▶ _Aim of the task_: The lines below that include "existsb" are to be found and copied.

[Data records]

(** On keys that are not array indices, new properties go to the end. *)
Lemma obj_set_new (props : Props) (k : string) (v : Value) :
  ~ In k (keys props) -> is_array_index k = false ->
  obj_set props k v = (props ++ [(k, v)])%list.
Proof.
  intros Hnin Hidx. unfold obj_set, has_key.
  apply obj_get_none in Hnin. rewrite Hnin.
  unfold is_array_index in Hidx.
  destruct (array_index k); [discriminate | reflexivity].
Qed.

Lemma literal_from_plain (l acc : Props) :
  NoDup (keys acc ++ keys l) ->
  Forall (fun k => is_array_index k = false) (keys l) ->
  fold_left (fun o kv => obj_set o (fst kv) (snd kv)) l acc = (acc ++ l)%list.
Proof.
  revert acc. induction l as [|[k v] l IH]; simpl; intros acc Hnd Hidx.
  - now rewrite app_nil_r.
  - inversion Hidx as [|? ? Hk Hidx']; subst.
    rewrite obj_set_new.
    + rewrite IH; [now rewrite <- app_assoc | | exact Hidx'].
      unfold keys in *. rewrite map_app. simpl. rewrite <- app_assoc.
      exact Hnd.
    + intros Hin. apply NoDup_remove_2 in Hnd. apply Hnd.
      apply in_or_app. now left.
    + exact Hk.
Qed.

Lemma spread_plain (props : Props) :
  NoDup (keys props) ->
  Forall (fun k => is_array_index k = false) (keys props) ->
  spread props = props.
Proof.
  intros Hnd Hidx. unfold spread, literal.
  now rewrite literal_from_plain.
Qed.

(** ** [sortObjectByKeys] *)

Lemma sort_fold_get (obj : Props) (ks : list string) (result : Props)
    (k : string) :
  NoDup (keys result) ->
  let r :=
    fold_left
      (fun result key => obj_set (spread result) key (value_of obj key))
      ks result in
  NoDup (keys r)
  /\ obj_get r k
     = if existsb (String.eqb k) ks then Some (value_of obj k)
       else obj_get result k.
Proof.
  revert result. induction ks as [|k0 ks IH]; simpl; intros result Hnd.
  - split; [exact Hnd | reflexivity].
  - assert (Hnd' : NoDup (keys (obj_set (spread result) k0 (value_of obj k0))))
      by (apply keys_set_nodup, spread_nodup).
    destruct (IH _ Hnd') as [Hr Hget]. split; [exact Hr|].
    rewrite Hget. destruct (k =? k0) eqn:E; simpl.
    + apply String.eqb_eq in E. subst k0. rewrite obj_get_set_same.
      now destruct (existsb (String.eqb k) ks).
    + apply String.eqb_neq in E.
      rewrite obj_get_set_other by exact E.
      now rewrite spread_get by exact Hnd.
Qed.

▶ _Response for this exercise_:
     = if existsb (String.eqb k) ks then Some (value_of obj k)
      now destruct (existsb (String.eqb k) ks).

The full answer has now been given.